SÁBADO VII SEMANA DE PASCUA. VIGILIA DE PENTECOSTÉS

san Juan 7, 37-39

Al llegar a Roma Pablo convoca a los principales de entre los judíos. Era importante la colonia judía en Roma. Y poderosa. Tenía leyes propias que le permitían vivir con entera libertad su religión y no debían, ellos, los únicos, adorar litúrgicamente al emperador.

Las autoridades de Jerusalén, sin embargo, le entregaron a los romanos.

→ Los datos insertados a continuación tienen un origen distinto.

(** The field is zero past its first nine bytes unless a txid was put there. *)
Lemma put_own prev script ctr cid :
  length script = 9%nat → drop 9 (hbytes prev) = replicate 23 x00 →
  <[19%nat := cid]> (put 11 (le_bytes 8 ctr) (frame prev script)) = frame (own_prev ctr cid) script.
Proof.
  intros Hs Hz. rewrite !frame_shape by done.
  assert (hbytes (own_prev ctr cid) = le_bytes 8 ctr ++ [cid] ++ replicate 23 x00) as ->.
  { change (hbytes (own_prev ctr cid)) with (resize 32 x00 (le_bytes 8 ctr ++ [cid])).
    rewrite resize_ge by (rewrite length_app, length_le_bytes; cbn; lia).
    rewrite length_app, length_le_bytes. by rewrite <- app_assoc. }
  pose proof (hash_length prev) as Hl.
  rewrite <- (take_drop 8 (hbytes prev)), <- !app_assoc.
  rewrite put_app by (rewrite ?length_le_bytes, ?length_take, ?hash_length; done).
  rewrite insert_put by (rewrite !length_app, length_le_bytes, length_drop; cbn; lia).
  rewrite <- (take_drop 1 (drop 8 (hbytes prev))), drop_drop. change (8 + 1)%nat with 9%nat. rewrite Hz, <- !app_assoc.
  rewrite (app_assoc frame_pre), put_app by
    (rewrite ?length_app, ?length_le_bytes, ?length_take, ?length_drop, ?Hl; done).
  by rewrite <- !app_assoc.
Qed.

(** The frames as fresh values: each spends an output of the feeder's own
    making, or, in a chain, the frame before it. *)
Definition next_prev (chain : bool) (cid : byte) (ctr : Z) (last : option (list byte)) : Hash :=
  match last with
  | Some tx => if chain then txid tx else own_prev ctr cid
  | None => own_prev ctr cid
  end.

Fixpoint stream (chain : bool) (cid : byte) (n : nat) (ctr : Z) (last : option (list byte)) : list (list byte) :=
  match n with
  | O => []
  | S n =>
      let tx := frame (next_prev chain cid ctr last) (own_script ctr cid) in
      tx :: stream chain cid n (ctr + 1) (Some tx)
  end.

Definition sent_last (f : feeder) : option (list byte) :=
  if 0 <? f_ctr f then Some (f_tx f) else None.

(** The buffer between two rounds. *)
Record feed_inv (chain : bool) (f : feeder) (prev : Hash) (script : list byte) : Prop := {
  fi_tx : f_tx f = frame prev script;
  fi_script : length script = 9%nat;
  fi_zero : chain = false ∨ f_ctr f = 0 → drop 9 (hbytes prev) = replicate 23 x00;
  fi_prev : chain = true → 0 < f_ctr f → f_prev f = txid (f_tx f)
}.

Lemma own_prev_zero ctr cid : drop 9 (hbytes (own_prev ctr cid)) = replicate 23 x00.
Proof.
  change (hbytes (own_prev ctr cid)) with (resize 32 x00 (own_script ctr cid)).
  rewrite resize_ge by (rewrite length_own_script; lia). rewrite drop_app_length' by (by rewrite length_own_script).
  by rewrite length_own_script.
Qed.

Lemma feed_round_spec chain cid f prev script :
  feed_inv chain f prev script → 0 ≤ f_ctr f → f_ctr f + 1 < two64 →
  f_ctr (feed_round chain cid f) = f_ctr f + 1 ∧
  f_tx (feed_round chain cid f)
  = frame (next_prev chain cid (f_ctr f + 1) (sent_last f)) (own_script (f_ctr f + 1) cid) ∧
  feed_inv chain (feed_round chain cid f)
    (next_prev chain cid (f_ctr f + 1) (sent_last f)) (own_script (f_ctr f + 1) cid).
Proof.
  intros [Htx Hs Hz Hp] H0 H1. set (ctr := f_ctr f + 1) in *.
  assert (Hc : f_ctr (feed_round chain cid f) = ctr).
  { unfold feed_round. cbn [f_ctr]. apply u64_small. unfold ctr. lia. }
  assert (Ht : f_tx (feed_round chain cid f)
    = frame (next_prev chain cid ctr (sent_last f)) (own_script ctr cid)).
  { unfold feed_round. cbn [f_tx]. fold ctr. rewrite u64_small by (unfold ctr; lia).
    unfold next_prev, sent_last. rewrite Htx.
    destruct (Z.ltb_spec 0 (f_ctr f)) as [Hpos|Hpos], chain; cbn [andb].
    - rewrite (proj2 (Z.ltb_lt 1 ctr)) by (unfold ctr; lia). rewrite Hp, Htx by done.
      by rewrite put_prev, put_script.
    - rewrite put_own by auto. by rewrite put_script.
    - rewrite (proj2 (Z.ltb_ge 1 ctr)) by (unfold ctr; lia). rewrite put_own by (try done; apply Hz; right; lia).
      by rewrite put_script.
    - rewrite put_own by auto. by rewrite put_script. }
  split_and!; [done..|]. split; [done|apply length_own_script| |].
  - intros [->|E]; [|rewrite Hc in E; unfold ctr in E; lia].
    unfold next_prev. destruct (sent_last f); apply own_prev_zero.
  - intros -> _. done.
Qed.

Lemma feed_stream chain cid n f prev script :
  feed_inv chain f prev script → 0 ≤ f_ctr f → f_ctr f + Z.of_nat n < two64 →
  feed chain cid n f = stream chain cid n (f_ctr f + 1) (sent_last f).
Proof.
  revert f prev script. induction n as [|n IH]; intros f prev script Hi H0 Hn; [done|].
  destruct (feed_round_spec chain cid f prev script Hi H0) as (Hc & Ht & Hi'); [lia|].
  cbn [feed stream]. unfold txFrame. rewrite (IH _ _ _ Hi') by lia. rewrite Hc, Ht. do 2 f_equal.
  unfold sent_last. rewrite Hc, (proj2 (Z.ltb_lt _ _)), Ht by lia. done.
Qed.

Lemma feed_inv0 chain : feed_inv chain feeder0 zero_hash (replicate 9 x00).
Proof. split; [by vm_compute|done|done|]. cbn. lia. Qed.

Lemma frame_refs prev script :
  length script = 9%nat → refs (frame prev script) = [prev] ∧ walkable (frame prev script) = true.
Proof.
  intros Hs. assert (length (frame prev script) = 86%nat) as Hl.
  { rewrite frame_shape, !length_app, hash_length, Hs by done. reflexivity. }
  apply (refs_ser true (x01 :: replicate 3 x00) [feed_in prev script] feed_tail); [done..| |].
  - by repeat constructor.
  - unfold fits. fold (frame prev script). rewrite Hl. done.
Qed.

(** ** A chain through the builder *)

Definition link (tx : list byte) : job := mkJob tx (txid tx).

(** The open batch holds at most the frame sent last, and every sealed one
    holds one. *)
Record one_each (last : option (list byte)) (b : builder) : Prop := {
  oe_sealed : Forall (λ x, zlen (jobs (snd x)) = 1) (sealed b);
  oe_open : jobs (cur b) = [] ∧ ids (cur b) = ∅ ∨
            ∃ tx, last = Some tx ∧ jobs (cur b) = [link tx] ∧ ids (cur b) = {[ txid tx ]}
}.

Lemma one_each_seal last r b : one_each last b → one_each last (seal r b).
Proof.
  intros [Hs Ho]. unfold seal. destruct (Z.eqb_spec (zlen (jobs (cur b))) 0); [done|].
  destruct Ho as [[E _]|(tx & _ & E & _)]; [rewrite E in *; done|].
  split; cbn [sealed cur]; [|by left]. apply Forall_app. split; [done|]. constructor; [|done].
  cbn [snd]. by rewrite E.
Qed.

Lemma one_each_add c now last tx b :
  one_each last b → walkable tx = true →
  (∀ tx0, last = Some tx0 → txid tx0 ∈ refs tx) →
  ∃ b', add c now (link tx) b = Ok b' ∧ one_each (Some tx) b'.
Proof.
  intros Ho Hw Hl. unfold add. cbn [raw link id]. rewrite dependsOnBatch_refs, Hw. rstep.
  set (dep := existsb _ _).
  cbv zeta. assert (∃ b1, (if dep then seal SealDep b else b) = b1 ∧ jobs (cur b1) = [] ∧ ids (cur b1) = ∅ ∧
    Forall (λ x, zlen (jobs (snd x)) = 1) (sealed b1)) as (b1 & -> & Ej & Ei & Hs).
  { eexists. split; [done|]. destruct Ho as [Hs [[Ej Ei]|(tx0 & -> & Ej & Ei)]].
    - assert (dep = false) as ->; [|done]. apply not_true_is_false. unfold dep. rewrite Ei.
      intros (x & _ & Hx%bool_decide_eq_true)%existsb_exists. by apply elem_of_empty in Hx.
    - assert (dep = true) as ->.
      { apply existsb_exists. exists (txid tx0). split; [by apply list_elem_of_In, Hl|].
        apply bool_decide_eq_true_2. rewrite Ei. by apply elem_of_singleton. }
      unfold seal. rewrite Ej. cbn. split_and!; [done..|]. apply Forall_app. split; [done|].
      constructor; [|done]. cbn [snd]. by rewrite Ej. }
  rewrite Ej. change (zlen [] =? 0) with true. cbn [cur jobs ids linger sealed append_job body born].
  rewrite Ei. cbn [app].
  match goal with |- ∃ b', Ok (if _ then seal _ ?x else _) = Ok b' ∧ _ => assert (one_each (Some tx) x) as Hx end.
  { split; [done|]. right. exists tx. cbn. split_and!; [done..|]. set_solver. }
  eexists. split; [done|]. repeat case_match; by try apply one_each_seal.
Qed.

Lemma stream_chain c now cid n ctr last b :
  one_each last b →
  ∃ b', addRun c now (link <$> stream true cid n ctr last) b = Ok b' ∧
    Forall (λ x, zlen (jobs (snd x)) = 1) (sealed b') ∧ zlen (jobs (cur b')) ≤ 1.
Proof.
  revert ctr last b. induction n as [|n IH]; intros ctr last b Ho.
  { exists b. split; [done|]. destruct Ho as [Hs [[-> _]|(tx & _ & -> & _)]]; done. }
  cbn [stream]. rewrite fmap_cons. cbn [addRun].
  set (tx := frame _ _). destruct (frame_refs (next_prev true cid ctr last) (own_script ctr cid)) as [Hr Hw];
    [apply length_own_script|]. fold tx in Hr, Hw.
  destruct (one_each_add c now last tx b Ho Hw) as (b1 & -> & Ho1).
  { intros tx0 ->. rewrite Hr. by left. }
  rstep. by apply IH.
Qed.

(** ** Theorems *)

(** The mock and the code under test agree on what a dependency is: on every
    byte string the mock's walk calls back with the same prevouts in the same
    order as [txpipe]'s and has the same outcome, success, error or panic. *)
Theorem mock_walk_agrees (tx : list byte) {A} (fn : A → Hash → A) (a : A) :
  fst (inputRefs fn tx a) = fst (txwire.inputRefs fn tx a) ∧
  snd (inputRefs fn tx a) ≡ snd (txwire.inputRefs fn tx a).
Proof. apply inputRefs_same. Qed.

Una vez interrogado, estos vieron que deberían ponerle en libertad, pero, como los principales de los judíos se oponían y buscaban su condena por encima de todo, apeló al César … ¿Cómo, pues, viene a Roma cargado de esas cadenas? Por la esperanza de su pueblo. Por tal motivo ha querido convocarlos enseguida para hablar con ellos.

Comienza a hablarles de lo que se ha cumplido en Jesús, hasta el punto de que, también en Roma, se retiran en desacuerdo unos con otros. Y Pablo, como lleva haciéndolo hace tiempo, les anuncia que esa salvación de Dios ha sido enviada a los gentiles. Ellos sí que escucharán.

Habiendo recorrido el camino global del “id y predicad el evangelio a todas las naciones”, todavía queda mucho por hacer: ir pueblo a pueblo, persona a persona, uno a uno, ensayando esa predicación a las condiciones personales y culturales de cada uno de nosotros. Es una manera de decirnos: ¿has visto lo que hizo Pablo?, pues bien, ahora te toca a ti. Nosotros debemos ser, pues, los nuevos Pablos. La evangelización está ahora en nuestras manos.

También nuestra madre la Virgen nos recuerda que, con la gracia del Espíritu Santo, la labor del Evangelio está en nuestras manos.